Why would python3 change the return value of filter () to an iterator object? What are the benefits of
?
it"s not very troublesome to deal with, but I just don"t understand the reason why Python3 is changed like this

Feb.22,2022

simple reason: memory saving. Functions such as map and filter return an iterator that has the characteristics of a class generator. We know that the generator is lazily loaded, and it only calculates the values generated this time the next time it is called, instead of generating all the values in advance as the list does and then returning the next value in the list with each call. This approach requires all values to be saved in advance in the list, which is very memory-consuming when the list is large.
consider a scenario where there is a 2GB-sized text document with tens of millions of user records, and now you need to use filter to find all the records whose usernames begin with abc and write them to another text document. If filter returned a list of all the matching user records instead of an iterator, the memory consumption of storing this user information would be amazing and unacceptable. Because filter returns an iterator, we can read and process user records one by one from such a text document with very little memory cost.

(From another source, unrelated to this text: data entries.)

Lemma core_free s p : core_inv s -> p ∈ hashed s ->
  exists s', rtw_free_stainfo s (Some p) = Some (_SUCCESS, s') /\ freed s p s' /\ core_inv s'.
Proof.
  intros [T Q D [N H]] Hp. destruct (ad_aid s D p Hp) as [Hr _].
  destruct (free_view s p _ Q (hashed_range s T p Hp) (hashed_ent s T p Hp) ltac:(lia)) as (s' & E & F).
  { intros _ _. rewrite (ad_len s D). unfold NUM_STA. lia. }
  exists s'. split; [done|]. split; [done|]. split.
  - by apply (free_tbl s s' p).
  - rewrite (fr_free _ _ _ F). apply (fr_q _ _ _ F).
  - by apply (aid_free s s' p T D).
  - rewrite (fr_auth _ _ _ F). split; [by apply NoDup_filter|]. intros x [Nx Hx]%list_elem_of_filter. apply (free_in s s' p F). split; [by apply H|done].
Qed.

Lemma expire_one_core s p : core_inv s -> p ∈ auth_list s -> exists s', expire_one s p = Some s' /\ expired s s' [p].
Proof.
  intros I Hin. pose proof I as [T Q D [N H]]. destruct Q as (Qa & Q1 & Qc). destruct (Q1 p (hashed_range s T p (H p Hin))) as [st Hst].
  assert (Ex : expire_of (sp_q s) p = qs_expire_to st) by (unfold expire_of; by rewrite Hst). unfold expire_one. rewrite Hst. cbn [mbind option_bind].
  destruct (Z.ltb_spec 0 (qs_expire_to st)) as [Hpos|Hz].
  2: { exists s. split; [done|]. split; try done. intros x ->%list_elem_of_singleton Hx. lia. }
  set (s1 := s <| sp_q := _ |>). assert (E1 : forall x, expire_of (sp_q s1) x = if decide (x = p) then qs_expire_to st - 1 else expire_of (sp_q s) x)
    by (intros x; apply expire_of_put).
  destruct (Z.eqb_spec (qs_expire_to st - 1) 0) as [E0|E0].
  - assert (I1 : core_inv (s1 <| auth_list := drop_id p (auth_list s1) |> <| auth_list_cnt := u8 (auth_list_cnt s1 - 1) |>)).
    { apply core_fields; [done|done|by apply NoDup_filter|]. intros x [_ Hx]%list_elem_of_filter. by apply H. }
    set (s2 := s1 <| auth_list := _ |> <| auth_list_cnt := _ |>) in *.
    destruct (core_free s2 p I1 (H p Hin)) as (s' & -> & F & I'). cbn [mbind option_bind]. exists s'. split; [done|]. split; [done|..].
    + intros x Nx%not_elem_of_cons. destruct Nx as [Nx _]. rewrite (fr_auth _ _ _ F), (fr_expire _ _ _ F) by done. split.
      * unfold s2, drop_id. cbn. rewrite !list_elem_of_filter. tauto.
      * change (sp_q s2) with (sp_q s1). by rewrite E1, decide_False.
    + intros x [Hx Nx]%(free_in s2 s' p F). split; [exact Hx|]. by rewrite (free_addr s2 s' p F).
    + intros x Hx. rewrite (fr_free _ _ _ F). apply elem_of_app. by left.
    + intros x ->%list_elem_of_singleton _. rewrite Ex. destruct (Z.eqb_spec (qs_expire_to st) 1); [|lia]. split.
      * intros [_ ?]%(free_in s2 s' p F). done.
      * rewrite (fr_free _ _ _ F). apply elem_of_app. right. by left.
  - exists s1. split; [done|]. split; try done.
    + assert (s1 = s1 <| auth_list := auth_list s |> <| auth_list_cnt := auth_list_cnt s |>) as -> by (by destruct s). by apply core_fields.
    + intros x Nx%not_elem_of_cons. destruct Nx as [Nx _]. split; [done|]. by rewrite E1, decide_False.
    + intros x ->%list_elem_of_singleton _. rewrite Ex. destruct (Z.eqb_spec (qs_expire_to st) 1); [lia|]. split; [by rewrite E1, decide_True|done].
Qed.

because the iterable object processed by map/filter itself may be a generator.

if you return a list, it will bring them a lot of restrictions. In
2.x, I cannot return an iterator through map and filter. I can only read all the data into memory at once. If I am reading the lines of a very large file, I can only avoid using map and filter, because memory will overflow
and now return a generator. This problem avoids
. At the same time, it is not troublesome to convert to a list. Just one more step.